Nawab Ali Chowdhury was a member of the Eastern Bengal and Assam Legislative Council from 1906 to 1911, of the Bengal Legislative Council from 1912 to 1916 and of the Indian Imperial Legislative Council from 1916 to 1920. In 1921, he returned as an elected member of the Bengal Legislative Council and became a member of the first ministry in the reformed council during 1921-1223.
He was again returned as an elected member to the second reformed council in 1923, and was appointed a minister in March 1925. In the same year he was appointed a member of the Governor's Executive Council, the office he held to his last day. He had been entrusted with several departments, such as immigration, delimitation, hajj administration, forestry, agriculture, industry, excise and registration.
During his long public life he had been connected with a large number of social, political, educational, religious and cultural associations and public bodies. He was vice-president of the All-India Muslim League, president of the Bengal Provincial Muslim League, member of the Calcutta University Senate, member of the Dhaka University Committee, among other notable posts.
He made a valuable contribution to the establishment of the University of Dhaka (1921). The university came into being under the Central Government Act No. XVIII of 1920 and it was he who piloted the Dhaka University Bill in the Indian Imperial Legislative Council.
After the establishment of the university, he played an important role in framing its rules and regulations.

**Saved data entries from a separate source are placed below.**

Lemma fold_ordered_speak_keys (rs : list record) (acc : ostatistics) :
  od_keys (fold_left tally_record_ordered' rs acc).1.2
  = fold_left add_key
      (map senderId
         (List.filter (fun r => passes2 speak_filter (senderName r) (senderId r)) rs))
      (od_keys acc.1.2)
  /\ od_keys (fold_left tally_record_ordered' rs acc).2
     = fold_left add_key
         (map senderId
            (List.filter (fun r => passes2 speak_filter (senderName r) (senderId r)) rs))
         (od_keys acc.2).
Proof.
  revert acc. induction rs as [|r rs IH]; intros acc; [split; reflexivity|].
  cbn [fold_left List.filter]. destruct (IH (tally_record_ordered' acc r)) as [IH1 IH2].
  rewrite IH1, IH2. clear IH IH1 IH2. destruct acc as [[[[w t] a] s] c].
  cbn [tally_record_ordered tally_ordered fst snd].
  destruct (passes2 speak_filter (senderName r) (senderId r)).
  - cbn [map fold_left]. rewrite od_keys_od_incr, od_keys_od_set. split; reflexivity.
  - split; reflexivity.
Qed.

(** The ordered results against the unordered ones, and what the reports
    use of the keys. *)
Lemma get_statistics_ordered_spec (lines : list pystr) :
  let '(w, t, a, s, c) := get_statistics_ordered' lines in
  get_statistics isdecimal lcut msg_filter msg_preprocessor word_filter speak_filter
    lines
  = (w, list_to_map t, list_to_map a, list_to_map s, list_to_map c)
  /\ NoDup (od_keys t)
  /\ od_keys t = first_seen (map date (accepted_records' lines))
  /\ od_keys c = od_keys s.
Proof.
  rewrite get_statistics_fold, get_statistics_ordered_fold.
  pose proof (unordered_fold (accepted_records' lines) ([], [], [], [], [])) as Hu.
  pose proof (fold_ordered_total_keys (accepted_records' lines) ([], [], [], [], []))
    as Ht.
  destruct (fold_ordered_speak_keys (accepted_records' lines) ([], [], [], [], []))
    as [Hs Hc].
  destruct (fold_left tally_record_ordered' _ _) as [[[[w t] a] s] c].
  cbn [fst snd od_keys map] in Ht, Hs, Hc.
  fold (od_keys t) in Ht. fold (od_keys s) in Hs. fold (od_keys c) in Hc.
  split; [symmetry; exact Hu|].
  split; [rewrite Ht; apply fold_add_key_NoDup, NoDup_nil_2|].
  split; [rewrite Ht; apply fold_add_key_nil|].
  rewrite Hs, Hc. reflexivity.
Qed.
(** C3 as stated fails: of five panels whose third has no artwork, the
    rendered page carries four borders and four pasted images; nothing at
    all is drawn in the third panel's rectangle (50, 556, 590, 1042). *)
Lemma missing_panel_counterexample :
  exists path page positions,
    ComicLayoutTool._run pil_all_ok five_panels_third_missing "grid" None
    = Ok (path, page)
    /\ ComicLayoutTool._grid_layout (len five_panels_third_missing) (LayoutConfig_of None)
       = Ok positions
    /\ outline_of <$> positions !! 2%nat = Some (50, 556, 590, 1042)
    /\ length five_panels_third_missing = 5%nat
    /\ length (panel_borders page) = 4%nat
    /\ ((50, 556, 590, 1042) ∉ panel_borders page)
    /\ ComicLayoutTool.Page.ops page
       = [ComicLayoutTool.Paste "panel_1.png" (50, 50);
          ComicLayoutTool.Rectangle (50, 50, 590, 536) None "black" 2;
          ComicLayoutTool.Paste "panel_2.png" (610, 50);
          ComicLayoutTool.Rectangle (610, 50, 1150, 536) None "black" 2;
          ComicLayoutTool.Paste "panel_4.png" (610, 556);
          ComicLayoutTool.Rectangle (610, 556, 1150, 1042) None "black" 2;
          ComicLayoutTool.Paste "panel_5.png" (50, 1062);
          ComicLayoutTool.Rectangle (50, 1062, 590, 1548) None "black" 2].
Proof.
  eexists _, _, _. split; [vm_compute; reflexivity|].
  split; [vm_compute; reflexivity|].
  split; [reflexivity|]. split; [reflexivity|]. split; [reflexivity|].
  split; [|reflexivity].
  vm_compute. intros H. repeat (apply elem_of_cons in H as [H|H]; [discriminate H|]).
  by apply elem_of_nil in H.
Qed.

(** ** Export *)

Section ExportProperties.
Context {World : Type} (sys : Sys.t World).

Lemma io_for_cons {A S} (body : S -> A -> IO World S) s a l w :
  io_for body s (a :: l) w
  = match body s a w with
    | (Ok s', w') => io_for body s' l w'
    | (Raise e, w') => (Raise e, w')
    end.
Proof. reflexivity. Qed.

Lemma pdf_run_fields pages output_path title author w r w' :
  PDFExportTool._run sys pages output_path title author w = (Ok r, w') ->
  ExportResult.format r = "pdf" /\ ExportResult.page_count r = len pages.
Proof.
  unfold PDFExportTool._run, mbind, io_bind, mret, io_ret. intros H.
  repeat case_match; simplify_eq. done.
Qed.
(** * FlowDay learning algorithm: patterns, insights and routine suggestions

    A shallow embedding of the [Algorithm] module (the pattern miners, the
    insight generators, [analyze] and [generateRoutineSuggestion]) together
    with the part of the [DB] module it talks to.

    Conventions of the embedding.
    - A JavaScript number is an exact rational ([Q]) or integer ([Z]); where
      the code can produce [NaN] the value is an [option] with [None] for
      [NaN].  Rounding errors of doubles are outside the model.
    - [Math.sqrt] is kept symbolic: a standard deviation is the square root
      of a rational radicand ([Root]), compared with a bound by squaring.
    - Strings are byte strings; [localeCompare] and the relational operators
      on strings are the ordinal comparison, which is what they compute on
      the zero-padded ASCII dates and clock times the application stores.
    - A plain object used as a dictionary is an association list in
      insertion order; [Obj.entries] applies the property order of
      [Object.entries] (array-index keys first, ascending). Keys are task
      and category identifiers, weekdays and hours, never the name of a
      member of [Object.prototype].
    - [Array.prototype.sort] is a stable sort driven by the sign of the
      comparator. *)

From Stdlib Require Import List String Ascii Bool Arith ZArith QArith Lia.
From Stdlib Require Import Qround Qminmax Qabs.
From Stdlib Require Import DecimalString DecimalN DecimalZ.
From Stdlib Require Import Sorting.Sorted Sorting.Permutation OrderedTypeEx.
Import ListNotations.

Local Open Scope string_scope.
Local Open Scope list_scope.
Local Open Scope Z_scope.

(* ================================================================== *)
(** ** JavaScript primitives *)
(* ================================================================== *)

Module Js.
Definition set_smooth_x (v : option float) (self : t) : t :=
  {| _screen_w := _screen_w self; _screen_h := _screen_h self;
     _action_count := _action_count self;
     _smooth_x := v; _smooth_y := _smooth_y self;
     _frozen := _frozen self;
     _freeze_px := _freeze_px self; _freeze_py := _freeze_py self |}.

Definition set_smooth_y (v : option float) (self : t) : t :=
  {| _screen_w := _screen_w self; _screen_h := _screen_h self;
     _action_count := _action_count self;
     _smooth_x := _smooth_x self; _smooth_y := v;
     _frozen := _frozen self;
     _freeze_px := _freeze_px self; _freeze_py := _freeze_py self |}.

Definition set_frozen (v : bool) (self : t) : t :=
  {| _screen_w := _screen_w self; _screen_h := _screen_h self;
     _action_count := _action_count self;
     _smooth_x := _smooth_x self; _smooth_y := _smooth_y self;
     _frozen := v;
     _freeze_px := _freeze_px self; _freeze_py := _freeze_py self |}.

Definition set_freeze_px (v : Z) (self : t) : t :=
  {| _screen_w := _screen_w self; _screen_h := _screen_h self;
     _action_count := _action_count self;
     _smooth_x := _smooth_x self; _smooth_y := _smooth_y self;
     _frozen := _frozen self;
     _freeze_px := v; _freeze_py := _freeze_py self |}.

Definition set_freeze_py (v : Z) (self : t) : t :=
  {| _screen_w := _screen_w self; _screen_h := _screen_h self;
     _action_count := _action_count self;
     _smooth_x := _smooth_x self; _smooth_y := _smooth_y self;
     _frozen := _frozen self;
     _freeze_px := _freeze_px self; _freeze_py := v |}.

(** A method of the handler: it runs on the handler, leaves a handler
    behind, and returns or raises. What it wrote before raising stays
    written. *)
Definition M (A : Type) : Type := t -> t * outcome A.

Definition ret {A : Type} (a : A) : M A := fun self => (self, Done a).

Definition raise {A : Type} (e : error) : M A := fun self => (self, Raised e).

Definition and_then {A B : Type} (m : M A) (k : A -> M B) : M B :=
  fun self =>
    match m self with
    | (self', Done a) => k a self'
    | (self', Raised e) => (self', Raised e)
    end.

Definition lift {A : Type} (r : outcome A) : M A := fun self => (self, r).

Definition get {A : Type} (field : t -> A) : M A :=
  fun self => (self, Done (field self)).

Definition modify (f : t -> t) : M unit := fun self => (f self, Done tt).

Notation "x <~ m ;; k" := (and_then m (fun x => k))
  (at level 61, m at next level, right associativity).
Notation "m ;;; k" := (and_then m (fun _ => k))
  (at level 61, right associativity).

(** ** Numbers *)

(** [a / b] on floats. *)
Definition float_truediv (a b : float) : outcome float :=
  if b =? 0 then Raised ZeroDivisionError else Done (a / b).

(** An int operand of a float operation: the nearest float, and
    [OverflowError] beyond the range of floats. *)
Definition float_of_int (n : Z) : outcome float :=
  let f := SF2Prim (binary_normalize prec emax n 0 false) in
  if is_infinity f then Raised OverflowError else Done f.
Lemma signal_scan_app acc pre post :
  signal_scan acc (pre ++ post) = signal_scan (signal_scan acc pre) post.
Proof. unfold signal_scan. apply fold_left_app. Qed.

(** The running maximum starts at 0 and only grows. *)
Lemma signal_scan_grows data :
  forall acc, (0 <=? acc) = true ->
    (0 <=? signal_scan acc data) = true /\ (acc <=? signal_scan acc data) = true.
Proof.
  induction data as [|pack rest IH]; intros acc H.
  - split; [exact H|]. apply leb_refl_not_nan. apply (leb_true_not_nan _ _ H).
  - rewrite signal_scan_cons.
    destruct (Samples pack) as [|s ss]; [apply IH; exact H|].
    destruct (py_max2_ge acc (py_max (abs s * 1e6) (map (fun s' => abs s' * 1e6) ss)))
      as [N L]; [apply (leb_true_not_nan _ _ H)|].
    assert (H' := leb_trans _ _ _ H L).
    destruct (IH _ H') as [A B]. split; [exact A|].
    eapply leb_trans; eassumption.
Qed.

Lemma nan_SF x : is_nan x = true -> Prim2SF x = S754_nan.
Proof.
  intro H. apply is_nan_ford in H. unfold ford in H.
  destruct (Prim2SF x); cbn [SFord] in H; try discriminate H. reflexivity.
Qed.

Lemma SF_nan x : Prim2SF x = S754_nan -> is_nan x = true.
Proof. intro H. apply is_nan_ford. unfold ford. rewrite H. reflexivity. Qed.

(** The amplitude of a NaN sample is NaN. *)
Lemma nan_amplitude s : is_nan s = true -> is_nan (abs s * 1e6) = true.
Proof.
  intro H. apply SF_nan. rewrite mul_spec, abs_spec, (nan_SF s H). reflexivity.
Qed.

Lemma ltb_nan_r a b : is_nan b = true -> (a <? b) = false.
Proof.
  intro H. apply is_nan_ford in H. rewrite ltb_ford, H.
  destruct (ford a); reflexivity.
Qed.

End AmplitudeFacts.

Module AmplitudeExtras.
Import MuscleClick AmplitudeFacts.

(** X1.  The amplitude [update_from_signal] compares with the thresholds is
    never NaN and never negative, whatever the samples: the running maximum
    starts at 0.0 and is replaced only by a value that compares greater. *)
Theorem signal_amplitude_is_a_number :
  forall data : list CallibriSignalData,
    is_nan (signal_max data) = false /\ (0 <=? signal_max data) = true.
Proof.
  intro data. rewrite signal_max_scan.
  destruct (signal_scan_grows data 0.0 eq_refl) as [H _].
  split; [apply (leb_true_not_nan _ _ H) | exact H].
Qed.



(** X3.  A packet whose first sample is NaN counts for nothing, whatever
    its other samples: [max] keeps a NaN it starts with, and a NaN is never
    greater than the running maximum. *)
Theorem nan_first_sample_hides_packet :
  forall (pre post : list CallibriSignalData) (s : float) (ss : list float),
    is_nan s = true ->
    signal_max (pre ++ mkSignal (s :: ss) :: post) = signal_max (pre ++ post).
Proof.
  intros pre post s ss H.
  change (signal_scan 0.0 (pre ++ mkSignal (s :: ss) :: post)
          = signal_scan 0.0 (pre ++ post)).
  rewrite !signal_scan_app.
  rewrite signal_scan_cons. cbn [Samples].
  rewrite (py_max_nan _ _ (nan_amplitude s H)).
  unfold py_max2. rewrite (ltb_nan_r _ _ (nan_amplitude s H)). reflexivity.
Qed.

(** X3 on the default configuration: a packet of a NaN followed by a sample
    of 1000 microvolts, above every threshold, has the amplitude of no
    packet at all and triggers nothing. *)
Lemma nan_first_sample_hides_packet_witness :
  signal_max ([] ++ mkSignal [nan; 1000e-6] :: []) = signal_max ([] ++ []) /\
  snd (update_from_signal default_config init [mkSignal [nan; 1000e-6]] 1000.0)
    = None.
Proof.
  split.
  - apply (nan_first_sample_hides_packet [] [] nan [1000e-6]). reflexivity.
  - vm_compute. reflexivity.
Defined.

End AmplitudeExtras.

Module BufferFacts.
Import MuscleClick.

(** [append] then [pop(0)] on a buffer that holds the last [n] amplitudes. *)
Lemma push_buffer_lastn st n h x :
  buffer_max_size st = Z.of_nat n -> muscle_buffer st = lastn n h ->
  muscle_buffer (push_buffer st x) = lastn n (h ++ [x]).
Proof.
  intros Hn Hb. unfold push_buffer. cbv zeta. cbn [muscle_buffer set_muscle_buffer].
  rewrite Hn, Hb, <- lastn_push.
  assert (L := lastn_length n h).
  set (b := lastn n h) in *. clearbody b.
  destruct (Z.ltb_spec (Z.of_nat n) (Z.of_nat (length (b ++ [x])))) as [C|C];
    rewrite length_app in C; cbn [length] in C.
  - rewrite tl_skipn. unfold lastn. rewrite length_app. cbn [length].
    replace (length b + 1 - n)%nat with 1%nat by lia. reflexivity.
  - symmetry. apply lastn_short. rewrite length_app. cbn [length]. lia.
Qed.

Lemma step_buffer cfg st c :
  buffer_max_size (fst (step cfg st c)) = buffer_max_size st /\
  muscle_buffer (fst (step cfg st c))
  = match c with
    | Signal (d :: ds) _ => muscle_buffer (push_buffer st (signal_max (d :: ds)))
    | _ => muscle_buffer st
    end.
Proof.
  destruct c as [data now|data now]; cbn [step].
  - unfold update_from_envelope. destruct data as [|d ds]; [split; reflexivity|].
    cbv zeta.
    repeat match goal with
           | |- context [if ?b then _ else _] =>
             lazymatch type of b with bool => destruct b end
           end; split; reflexivity.
  - unfold update_from_signal. destruct data as [|d ds]; [split; reflexivity|].
    cbv zeta. unfold handle_duration_based_click, handle_simple_click.
    repeat match goal with
           | |- context [if ?b then _ else _] =>
             lazymatch type of b with bool => destruct b end
           end; split; reflexivity.
Qed.

Lemma amplitudes_cons c rest :
  signal_amplitudes (c :: rest) =
  match c with
  | Signal (d :: ds) _ => [signal_max (d :: ds)]
  | _ => []
  end ++ signal_amplitudes rest.
Proof. reflexivity. Qed.

Lemma run_buffer cfg n calls :
  forall st h,
    buffer_max_size st = Z.of_nat n -> muscle_buffer st = lastn n h ->
    muscle_buffer (fst (run cfg st calls)) = lastn n (h ++ signal_amplitudes calls).
Proof.
  induction calls as [|c rest IH]; intros st h Hn Hb.
  - cbn [run fst signal_amplitudes flat_map]. rewrite app_nil_r. exact Hb.
  - rewrite MuscleClickFacts.run_cons, amplitudes_cons. cbn [fst].
    destruct (step_buffer cfg st c) as [S1 S2].
    rewrite app_assoc. apply IH; [rewrite S1; exact Hn|].
    rewrite S2.
    destruct c as [data now|[|d ds] now]; rewrite ?app_nil_r; try exact Hb.
    apply push_buffer_lastn; assumption.
Qed.

End BufferFacts.

Module ClassifierExtras.
Import MuscleClick BufferFacts.

(** X4.  After any run of a fresh detector the buffer of amplitudes holds
    the amplitudes of the last ten signal deliveries that were not empty,
    oldest first: it never grows past [buffer_max_size], and what leaves is
    the oldest. *)
Theorem buffer_keeps_last_ten :
  forall (cfg : MuscleClickConfig) (calls : list call),
    muscle_buffer (fst (run cfg init calls)) = lastn 10 (signal_amplitudes calls) /\
    (length (muscle_buffer (fst (run cfg init calls))) <= 10)%nat.
Proof.
  intros cfg calls.
  assert (E : muscle_buffer (fst (run cfg init calls))
              = lastn 10 ([] ++ signal_amplitudes calls))
    by (apply (run_buffer cfg 10 calls init []); reflexivity).
  cbn [app] in E. split; [exact E|].
  rewrite E, lastn_length. lia.
Qed.

Lemma step_agree cfg cfg' st st' c :
  left_threshold cfg = left_threshold cfg' ->
  right_threshold cfg = right_threshold cfg' ->
  hold_threshold cfg = hold_threshold cfg' ->
  cooldown_sec cfg = cooldown_sec cfg' ->
  use_duration_detection cfg = use_duration_detection cfg' ->
  last_click_ts st = last_click_ts st' ->
  is_dragging st = is_dragging st' ->
  snd (step cfg st c) = snd (step cfg' st' c) /\
  last_click_ts (fst (step cfg st c)) = last_click_ts (fst (step cfg' st' c)) /\
  is_dragging (fst (step cfg st c)) = is_dragging (fst (step cfg' st' c)).
Proof.
  intros Hl Hr Hh Hc Hu Ht Hd.
  destruct c as [data now|data now]; cbn [step].
  - unfold update_from_envelope. destruct data as [|d ds]; [repeat split; assumption|].
    cbv zeta. rewrite <- Hl, <- Hc.
    destruct (debug_printed_env st), (debug_printed_env st');
      cbn [last_click_ts set_debug_printed_env]; rewrite <- Ht;
      destruct (_ <? left_threshold cfg); cbn [fst snd];
      try (repeat split; assumption);
      destruct (_ <? cooldown_sec cfg); cbn [fst snd];
      repeat split; assumption.
  - unfold update_from_signal. destruct data as [|d ds]; [repeat split; assumption|].
    cbv zeta.
    set (ms := signal_max (d :: ds)).
    set (s1 := if debug_printed_sig (push_buffer st ms) then push_buffer st ms
               else set_debug_printed_sig (push_buffer st ms) true).
    set (s1' := if debug_printed_sig (push_buffer st' ms) then push_buffer st' ms
                else set_debug_printed_sig (push_buffer st' ms) true).
    assert (A : last_click_ts s1 = last_click_ts st /\ is_dragging s1 = is_dragging st).
    { unfold s1. destruct (debug_printed_sig (push_buffer st ms)); split; reflexivity. }
    assert (A' : last_click_ts s1' = last_click_ts st' /\ is_dragging s1' = is_dragging st').
    { unfold s1'. destruct (debug_printed_sig (push_buffer st' ms)); split; reflexivity. }
    destruct A as [A1 A2], A' as [A1' A2'].
    assert (B1 : last_click_ts s1 = last_click_ts s1') by congruence.
    assert (B2 : is_dragging s1 = is_dragging s1') by congruence.
    clearbody s1 s1'.
    rewrite <- Hu. unfold handle_duration_based_click, handle_simple_click.
    rewrite <- Hl, <- Hr, <- Hh, <- Hc, <- B1.
    cbn [is_dragging set_last_click_ts]. rewrite <- B2.
    split_ifs; cbn [fst snd last_click_ts is_dragging set_last_click_ts set_is_dragging];
      repeat split; assumption.
Qed.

He was also a noted philanthropist. In 1906, he donated Tk.35,000 for the establishment of a Muhammadan hall for residential purposes of the Muslim students of Dhaka Government College. In 1922, he gave Tk. 16,000 for awarding scholarships to the students of Islamic Studies and other departments of the University of Dhaka.
Nawab Ali Chowdhury represented the Muslims of Eastern Bengal in the Simla Deputation in 1906. He worked hard for the extension of the Muslim representation in the Provincial and Central Legislative Council (1906-1929). He resigned from the post of the president of the Bengal Presidency Muslim League in 1917 in protest against the adoption of the Lucknow Pact, 1916, because he believed that the accord had jeopardised the interests of the Muslims of Bengal.
Syed Nawab Ali Chowdhury was a patron of Bangla language, literature and journalism. His notable literary works are Vernacular Education in Bengal (1900), Eid-ul-Azha (1900) and Maulud Sharif (1903). He was the editor and proprietor of the weekly Mihir-o-Sudhakar (1895). He financially helped two other newspapers -- Islam Pracharak (1891) and Pracharak (1899).
He had been conferred with the titles of Khan Bahadur in 1906, Nawab in 1911, CIE in 1918 and Nawab-Bahadur in 1924 by the British government. Syed Nawab Ali Chowdhury died on Wednesday, April 17, 1929 at his residence The Eden Castle at Darjeeling at the age of sixty-six years, leaving behind his wife, two sons, two daughters and a host of relations and admirers to mourn his death. His was buried in his family graveyard in Dhanbari.
May the soul of late Syed Nawab Ali Chowdhury rest in eternal peace in Heaven.

Muhammad Abdus Salam is a former Deputy Director, Research and Publication Division, University Grants Commission of Bangladesh, Dhaka and a former Professor of Political Science, Sreekail College, Comilla.